Il est vrai que d'autres codes contiennent déjà
l'énoncé de principes généraux, qui sont ainsi plus
facilement accessibles que lorsqu'ils sont énoncés dans des
textes épars.
Le chapitre premier du titre premier du livre premier du nouveau code
pénal est ainsi consacré aux principes généraux. De
même, le nouveau code de procédure civile comporte un chapitre
premier consacré aux principes directeurs du procès. Dans ces
conditions, il peut être utile que le législateur marque
l'importance de certaines principes fondamentaux de la procédure
pénale en les inscrivant au début du code.

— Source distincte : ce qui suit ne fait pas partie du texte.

Definition getSourceTagFilterQuery (tag : EntitySourceTag)
  : QueryDslQueryContainer :=
  if decide (tag = EntitySourceTag_risk) then
    wildcard "entity.source" RISK_SCORE_INDEX_PATTERN
  else if decide (tag = EntitySourceTag_criticality) then
    wildcard "entity.source" ASSET_CRITICALITY_INDEX_PATTERN
  else
    bool_must_not
      [ wildcard "entity.source" ASSET_CRITICALITY_INDEX_PATTERN;
        wildcard "entity.source" RISK_SCORE_INDEX_PATTERN ].

(** [xs.length ? a : b]: a length is truthy when it is not zero. *)
Definition if_length {A B} (xs : list A) (a b : B) : B :=
  match length xs with
  | O => b
  | S _ => a
  end.

Definition criticalityFilter (selectedCriticalities : list string)
  : list QueryDslQueryContainer :=
  if_length selectedCriticalities
    [ bool_should
        (map (λ value, term "asset.criticality" value)
             selectedCriticalities) ]
    [].

Definition sourceFilter (selectedSources : list EntitySourceTag)
  : list QueryDslQueryContainer :=
  if_length selectedSources
    [ bool_should
        (map (λ tag, getSourceTagFilterQuery tag) selectedSources) ]
    [].

Definition severityFilter (enabledEntityTypes : list EntityType)
    (selectedSeverities : list string) : list QueryDslQueryContainer :=
  if_length selectedSeverities
    [ bool_should
        (map (λ type, terms (EntityTypeToLevelField type) selectedSeverities)
           (filter
              (λ type, EntityTypeToLevelField type
                         ≠ RiskScoreFields_unsupported)
              enabledEntityTypes)) ]
    [].

(** The hook.  [globalQuery] is [useGlobalFilterQuery().filterQuery],
    [None] when it is [undefined]; [enabledEntityTypes] is
    [useEntityStoreTypes()].  [useMemo] caches the result and has no
    other effect. *)
Definition useEntitiesListFilters
    (globalQuery : option QueryDslQueryContainer)
    (enabledEntityTypes : list EntityType)
    (selectedSeverities selectedCriticalities : list string)
    (selectedSources : list EntitySourceTag)
  : list QueryDslQueryContainer :=
  let filterList :=
    severityFilter enabledEntityTypes selectedSeverities
      ++ criticalityFilter selectedCriticalities
      ++ sourceFilter selectedSources in
  match globalQuery with
  | Some globalQuery => filterList ++ [globalQuery]
  | None => filterList
  end.

End hook.

Arguments Imports : clear implicits.

(** [globalQuery ? [globalQuery] : []]: what the hook pushes last. *)
Definition pushed (globalQuery : option QueryDslQueryContainer)
  : list QueryDslQueryContainer :=
  match globalQuery with
  | Some globalQuery => [globalQuery]
  | None => []
  end.

(** The part of the filter list that a selection set accounts for: nothing
    when the set is empty, one bool/should group when it is not. *)
Definition one_group_iff_nonempty {A} (selected : list A)
    (part : list QueryDslQueryContainer) : Prop :=
  (selected = [] ∧ part = [])
  ∨ (selected ≠ [] ∧ ∃ should, part = [bool_should should]).

(** Two clauses that hold the same elements: [terms] clauses on one field
    whose values are the same multiset, or the same clause. *)
Definition same_clause (c c' : QueryDslQueryContainer) : Prop :=
  match c, c' with
  | terms field vs, terms field' vs' => field = field' ∧ vs ≡ₚ vs'
  | _, _ => c = c'
  end.

(** Two entries of the filter list that hold the same elements: bool/should
    groups whose clauses are the same multiset, clause by clause up to
    [same_clause], or the same entry. *)
Definition same_group (g g' : QueryDslQueryContainer) : Prop :=
  match g, g' with
  | bool_should cs, bool_should cs' =>
      ∃ ds, Forall2 same_clause cs ds ∧ ds ≡ₚ cs'
  | _, _ => g = g'
  end.

End Filters.

(** ** The index-threshold rule editor ([threshold/expression.tsx]) *)

Module Editor.

(** The [index] rule parameter is a [string | string[]]. *)
Inductive IndexParam :=
| index_string (s : string)
| index_array (indices : list string).

(** [IndexThresholdRuleParams] is declared in [./types]; these are the
    twelve parameters the component destructures from [ruleParams].  Each
    may be [undefined] while a rule is being created, which is why the
    component reads them through [??]. *)
Record IndexThresholdRuleParams := {
  index : option IndexParam;
  timeField : option string;
  aggType : option string;
  aggField : option string;
  groupBy : option string;
  termSize : option Z;
  termField : option string;
  thresholdComparator : option string;
  threshold : option (list Z);
  timeWindowSize : option Z;
  timeWindowUnit : option string;
  filterKuery : option string
}.

Record EsField := {
  name : string;
  type : string;
  normalizedType : string;
  searchable : bool;
  aggregatable : bool
}.

Record DefaultValues := {
  AGGREGATION_TYPE : string;
  TERM_SIZE : Z;
  THRESHOLD_COMPARATOR : string;
  TIME_WINDOW_SIZE : Z;
  TIME_WINDOW_UNIT : string;
  THRESHOLD : list Z;
  GROUP_BY : string
}.

(** [indexParamToArray]: [!index] holds of [undefined] and of the empty
    string. *)
Definition indexParamToArray (index : option IndexParam) : list string :=
  match index with
  | None => []
  | Some (index_string EmptyString) => []
  | Some (index_string s) => [s]
  | Some (index_array indices) => indices
  end.

Definition expressionFieldsWithValidation : list string :=
  [ "index"; "timeField"; "aggField"; "termSize"; "termField";
    "threshold0"; "threshold1"; "timeWindowSize" ].

(** The [errors] prop: an object from parameter keys to their validation
    messages, used as a map. *)
Abbreviation ErrorObject := (gmap string (list string)).

(** [Object.keys(errors)].  The order of the keys is not modelled: the
    component only asks whether [find] finds one. *)
Definition Object_keys (errors : ErrorObject) : list string :=
  (map_to_list errors).*1.

(** [errors[errorKey]], for a key of [errors]. *)
Definition errors_at (errors : ErrorObject) (errorKey : string) : list string :=
  default [] (errors !! errorKey).

(** [ruleParams[errorKey] !== undefined]: the parameters object has the
    twelve properties of [IndexThresholdRuleParams] and no other. *)
Definition param_defined (ruleParams : IndexThresholdRuleParams)
    (errorKey : string) : bool :=
  match errorKey with
  | "index" => bool_decide (is_Some (index ruleParams))
  | "timeField" => bool_decide (is_Some (timeField ruleParams))
  | "aggType" => bool_decide (is_Some (aggType ruleParams))
  | "aggField" => bool_decide (is_Some (aggField ruleParams))
  | "groupBy" => bool_decide (is_Some (groupBy ruleParams))
  | "termSize" => bool_decide (is_Some (termSize ruleParams))
  | "termField" => bool_decide (is_Some (termField ruleParams))
  | "thresholdComparator" =>
      bool_decide (is_Some (thresholdComparator ruleParams))
  | "threshold" => bool_decide (is_Some (threshold ruleParams))
  | "timeWindowSize" => bool_decide (is_Some (timeWindowSize ruleParams))
  | "timeWindowUnit" => bool_decide (is_Some (timeWindowUnit ruleParams))
  | "filterKuery" => bool_decide (is_Some (filterKuery ruleParams))
  | _ => false
  end.

(** [!!key] of what [find] returned: [undefined] is falsy, and so is the
    empty string. *)
Definition truthy_key (found : option string) : bool :=
  match found with
  | Some EmptyString => false
  | Some _ => true
  | None => false
  end.

Definition hasExpressionErrors (errors : ErrorObject)
    (ruleParams : IndexThresholdRuleParams) : bool :=
  truthy_key
    (List.find
       (λ errorKey,
          bool_decide (errorKey ∈ expressionFieldsWithValidation)
          && bool_decide (1 ≤ length (errors_at errors errorKey))%nat
          && param_defined ruleParams errorKey)
       (Object_keys errors)).

Definition cannotShowVisualization (errors : ErrorObject) : bool :=
  truthy_key
    (List.find
       (λ errorKey,
          bool_decide (errorKey ∈ expressionFieldsWithValidation)
          && bool_decide (1 ≤ length (errors_at errors errorKey))%nat)
       (Object_keys errors)).

(** What one run of a callback acts on: the rule parameters held by the
    host's rule form, the component's [esFields] state ([useState], first
    [undefined]), and the field lookups sent so far, each with the indices
    it asks about. *)
Record World := {
  host_params : IndexThresholdRuleParams;
  esFields : option (list EsField);
  lookups : list (list string)
}.

(** The keys [setRuleParams] is called with by the callbacks below. *)
Inductive ParamEntry :=
| entry_index (value : list string)
| entry_filterKuery (value : option string).

Definition set_entry (e : ParamEntry) (p : IndexThresholdRuleParams)
  : IndexThresholdRuleParams :=
  match e with
  | entry_index v =>
      {| index := Some (index_array v); timeField := timeField p;
         aggType := aggType p; aggField := aggField p; groupBy := groupBy p;
         termSize := termSize p; termField := termField p;
         thresholdComparator := thresholdComparator p;
         threshold := threshold p; timeWindowSize := timeWindowSize p;
         timeWindowUnit := timeWindowUnit p; filterKuery := filterKuery p |}
  | entry_filterKuery v =>
      {| index := index p; timeField := timeField p;
         aggType := aggType p; aggField := aggField p; groupBy := groupBy p;
         termSize := termSize p; termField := termField p;
         thresholdComparator := thresholdComparator p;
         threshold := threshold p; timeWindowSize := timeWindowSize p;
         timeWindowUnit := timeWindowUnit p; filterKuery := v |}
  end.

Section component.

(** What the component imports and does not define:
    [COMPARATORS.GREATER_THAN] of [@kbn/alerting-comparators], and
    [getFields(http, indices)] of the triggers-actions-ui plugin, as the
    promise the lookup endpoint settles for these indices. *)
Class Imports := {
  COMPARATORS_GREATER_THAN : string;
  getFields : list string → Settled string (list EsField)
}.
Context {imports : Imports}.

Definition DEFAULT_VALUES : DefaultValues := {|
  AGGREGATION_TYPE := "count";
  TERM_SIZE := 5;
  THRESHOLD_COMPARATOR := COMPARATORS_GREATER_THAN;
  TIME_WINDOW_SIZE := 5;
  TIME_WINDOW_UNIT := "m";
  THRESHOLD := [1000];
  GROUP_BY := "all"
|}.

Un tel exercice suppose cependant de garder à l'esprit que ces principes
n'auront pas seulement une valeur pédagogique, mais pourront être
utilisés par les juridictions pour interpréter l'ensemble du code
de procédure pénale. Il convient donc que ces principes soient
rédigés de la manière la plus claire possible.
Le texte adopté par l'Assemblée nationale, inspiré
notamment des travaux de la commission " Justice pénale et droits
de l'homme " présidée par Mme Mireille Delmas-Marty,
est susceptible de poser certaines difficultés.
Ce texte prévoit notamment que les personnes se trouvant dans des
conditions semblables et poursuivies pour les mêmes infractions doivent
pouvoir être jugées selon les mêmes règles.
L'introduction de ce principe dans le code de procédure pénale
avait été proposée par la commission " Justice
pénale et droits de l'homme ". Toutefois, cette commission avait
estimé que l'inscription de ce principe impliquerait la mise en cause de
l'opportunité des poursuites ou au moins son aménagement. Par
ailleurs, le législateur a récemment décidé
d'autoriser le juge unique à renvoyer certaines affaires à la
collégialité, lorsque leur complexité le justifie, ce qui
paraît constituer un aménagement du principe énoncé.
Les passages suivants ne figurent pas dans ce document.